V. The ginger-beer plant, and the organisms composing it: a contribution to the study of fermentation-yeasts and bacteria

Abstract
In 1887 my attention was directed to a curious substance, or structure, popularly known in many parts of the country as the Ginger-beer Plant, from its association with the domestic manufacture of the well-known summer beverage so often purchased in villages and towns in various parts of the British Isles, where it is usually put up in brown stone bottles, with tied corks. My earliest specimens of the Gingerbeer plant were obtained from Mr.
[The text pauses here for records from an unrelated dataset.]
(** Continuations need to agree on reachable results only. *)
Lemma st_bind_cong_ok {A B} (m : ST S E A) (k1 k2 : A -> ST S E B) :
  (forall a s s', m s = (s', Ok a) -> meq (k1 a) (k2 a)) -> meq (st_bind m k1) (st_bind m k2).
Proof.
  intros H s. unfold st_bind. destruct (m s) as [s' [a|e|]] eqn:Hm; [|done..]. by eapply H.
Qed.

(** A loop that pushes [h x]'s result with [step]. *)
Lemma st_foldM_mapM {A B C} (F : A -> ST S E B) (step : C -> B -> C) acc l :
  meq (st_foldM (fun c x => let! b := F x in st_ret (step c b)) acc l)
      (let! bs := st_mapM F l in st_ret (fold_left step bs acc)).
Proof.
  revert acc; induction l as [|x l IH]; intros acc; simpl; [by rewrite st_bind_ret_l|].
  rewrite !st_bind_assoc. apply st_bind_cong; [done|]. intros b.
  rewrite st_bind_ret_l, IH, st_bind_assoc. apply st_bind_cong; [done|]. intros bs.
  by rewrite st_bind_ret_l.
Qed.

Lemma st_mapM_app {A B} (F : A -> ST S E B) l1 l2 :
  meq (st_mapM F (l1 ++ l2))
      (let! b1 := st_mapM F l1 in let! b2 := st_mapM F l2 in st_ret (b1 ++ b2)).
Proof.
  induction l1 as [|x l1 IH]; simpl.
  - rewrite st_bind_ret_l. etrans; [symmetry; apply st_bind_ret_r|]. by apply st_bind_cong.
  - rewrite !st_bind_assoc. apply st_bind_cong; [done|]. intros b.
    rewrite IH, !st_bind_assoc. apply st_bind_cong; [done|]. intros b1.
    rewrite st_bind_ret_l, !st_bind_assoc. apply st_bind_cong; [done|]. intros b2.
    by rewrite st_bind_ret_l.
Qed.

Lemma st_mapM_concat {A B C} (F : A -> ST S E B) (g : C -> list A) cs :
  meq (let! bss := st_mapM (fun c => st_mapM F (g c)) cs in st_ret (concat bss))
      (st_mapM F (concat (map g cs))).
Proof.
  induction cs as [|c cs IH]; simpl; [by rewrite st_bind_ret_l|].
  rewrite st_mapM_app, !st_bind_assoc. apply st_bind_cong; [done|]. intros b.
  rewrite <- IH, !st_bind_assoc. apply st_bind_cong; [done|]. intros bs.
  by rewrite !st_bind_ret_l.
Qed.

Lemma st_mapM_post {A B C} (F : A -> ST S E B) (h : B -> C) l :
  meq (st_mapM (fun x => let! b := F x in st_ret (h b)) l)
      (let! bs := st_mapM F l in st_ret (map h bs)).
Proof.
  induction l as [|x l IH]; simpl; [by rewrite st_bind_ret_l|].
  rewrite !st_bind_assoc. apply st_bind_cong; [done|]. intros b.
  rewrite st_bind_ret_l, IH, !st_bind_assoc. apply st_bind_cong; [done|]. intros bs.
  by rewrite !st_bind_ret_l.
Qed.

(** Processing chunks and combining is processing everything, when [comb]
    combines the summaries [h] of the chunks. *)
Lemma chunked_mapM {A B C D X} (F : A -> ST S E B) (h : list B -> C) (comb : list C -> D)
    (h' : list B -> D) (g : X -> list A) cs :
  (forall bss, comb (map h bss) = h' (concat bss)) ->
  meq (let! ps := st_mapM (fun c => let! bs := st_mapM F (g c) in st_ret (h bs)) cs in
       st_ret (comb ps))
      (let! bs := st_mapM F (concat (map g cs)) in st_ret (h' bs)).
Proof.
  intros Hc. rewrite st_mapM_post, st_bind_assoc, <- st_mapM_concat, st_bind_assoc.
  apply st_bind_cong; [done|]. intros bss. by rewrite !st_bind_ret_l, Hc.
Qed.
End Traversals.

Lemma fold_left_app_concat {A} (ls : list (list A)) acc :
  fold_left (fun keep l => keep ++ l) ls acc = acc ++ concat ls.
Proof.
  revert acc; induction ls as [|l ls IH]; intros acc; simpl; [by rewrite app_nil_r|].
  by rewrite IH, app_assoc.
Qed.

(** ** Columns built row by row *)

Abbreviation vcols := (list (list value)).

Definition cols_of (n : nat) (rows : list (list value)) : vcols :=
  fold_left push_cells rows (empty_cols n).

Lemma extend_push (d c : vcols) row :
  extend_cols d (push_cells c row) = push_cells (extend_cols d c) row.
Proof.
  unfold extend_cols, push_cells. revert c row.
  induction d as [|x d IH]; intros [|y c] [|v row]; simpl; try done.
  by rewrite app_assoc, IH.
Qed.

Lemma push_cells_length c row : length (push_cells c row) = length c `min` length row.
Proof. apply length_zip_with. Qed.

Lemma fold_push_extend rows (d c : vcols) :
  fold_left push_cells rows (extend_cols d c) = extend_cols d (fold_left push_cells rows c).
Proof.
  revert c; induction rows as [|r rows IH]; intros c; simpl; [done|].
  by rewrite <- extend_push, IH.
Qed.

(** Extending by chunk columns is pushing all rows. *)
Lemma cols_of_concat n rowss :
  fold_left extend_cols (map (cols_of n) rowss) (empty_cols n) = cols_of n (concat rowss).
Proof.
  unfold cols_of.
  assert (H : forall d, length d <= n ->
    fold_left extend_cols (map (fun rows => fold_left push_cells rows (empty_cols n)) rowss) d
    = fold_left push_cells (concat rowss) d).
  { induction rowss as [|rows rowss IH]; intros d Hd; simpl; [done|].
    assert (Hx : extend_cols d (fold_left push_cells rows (empty_cols n))
                 = fold_left push_cells rows d).
    { rewrite <- fold_push_extend. f_equal. clear -Hd. unfold extend_cols, empty_cols.
      revert n Hd. induction d as [|x d IH]; intros [|n] Hd; simpl in *; try done; try lia.
      rewrite app_nil_r, IH; [done|lia]. }
    rewrite Hx, fold_left_app. apply IH. clear -Hd.
    revert d Hd. induction rows as [|r rows IH]; intros d Hd; simpl; [done|].
    apply IH. rewrite push_cells_length. lia. }
  apply H. unfold empty_cols. by rewrite length_replicate.
Qed.

(** A matrix by rows, as columns. *)
Lemma cols_of_matrix {A B} (h : A -> B -> value) (es : list A) (rs : list B) :
  cols_of (length es) (map (fun r => map (fun e => h e r) es) rs)
  = map (fun e => map (fun r => h e r) rs) es.
Proof.
  unfold cols_of. induction rs as [|r rs IH] using rev_ind; simpl.
  - induction es as [|e es IHe]; simpl; [done|]. unfold empty_cols in *. simpl. by rewrite IHe.
  - rewrite map_app, fold_left_app, IH. simpl. unfold push_cells. clear IH.
    induction es as [|e es IHe]; simpl; [done|]. by rewrite map_app, IHe.
Qed.

(** The value of a successful outcome. *)
Definition value_of {E} (o : outcome E value) : value := match o with Ok v => v | _ => VNull end.
Definition is_ok {E A} (o : outcome E A) : Prop := exists a, o = Ok a.

Lemma omapM_value {E A} (f : A -> outcome E value) l vs :
  omapM f l = Ok vs <-> Forall (fun x => is_ok (f x)) l /\ vs = map (fun x => value_of (f x)) l.
Proof.
  rewrite omapM_Ok_iff. split.
  - induction 1 as [|x v l vs Hx _ [IH1 IH2]]; [done|].
    split; [constructor; [by exists v|done]|]. simpl. by rewrite Hx, IH2.
  - intros [H ->]. induction H as [|x l [v Hv] _ IH]; simpl; constructor; [by rewrite Hv|done].
Qed.

Lemma matrix_cols_ok {E A B} (o : A -> B -> outcome E value) es rs cols :
  omapM (fun e => omapM (o e) rs) es = Ok cols <->
  (forall e r, e ∈ es -> r ∈ rs -> is_ok (o e r))
  /\ cols = map (fun e => map (fun r => value_of (o e r)) rs) es.
Proof.
  rewrite omapM_Ok_iff. split.
  - induction 1 as [|e c es cs Hc _ [IH1 IH2]]; [split; [by intros ? ? ?%not_elem_of_nil|done]|].
    apply omapM_value in Hc as [Hc ->]. rewrite Forall_forall in Hc. split; [|simpl; by f_equal].
    intros e' r [->|He]%elem_of_cons Hr; auto.
  - intros [H ->]. induction es as [|e es IH]; simpl; constructor.
    + apply omapM_value. split; [|done]. apply Forall_forall. intros r Hr. apply H; [left|done].
    + apply IH. intros e' r He. apply H. by right.
Qed.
Thistleton Dyer, of Kew, who called my attention to its mysterious nature, and from Professor Bayley Balfour, of Edinburgh, then Professor of Botany in the University of Oxford, who exhibited specimens at a meeting of the Linnean Society in 1887. Since then I have obtained specimens from various sources in this country and abroad; and during the progress of a long series of investigations have elicitated a number of facts as to the constitution and behaviour of this remarkable agent of fermentation, which, whatever their importance, cannot fail to be of interest to all biologists. In addition to the gentlemen referred to, who kindly provided me with specimens obtained from Lincolnshire, Oxfordshire, and even from North America, I have also to thank Dr. Bansome, of Nottingham, and Mr. Adrian Brown, of Burton-on-Trent, for specimens from the towns referred to, and Messrs. Leete and Appleyard, for further supplies from Coventry and elsewhere.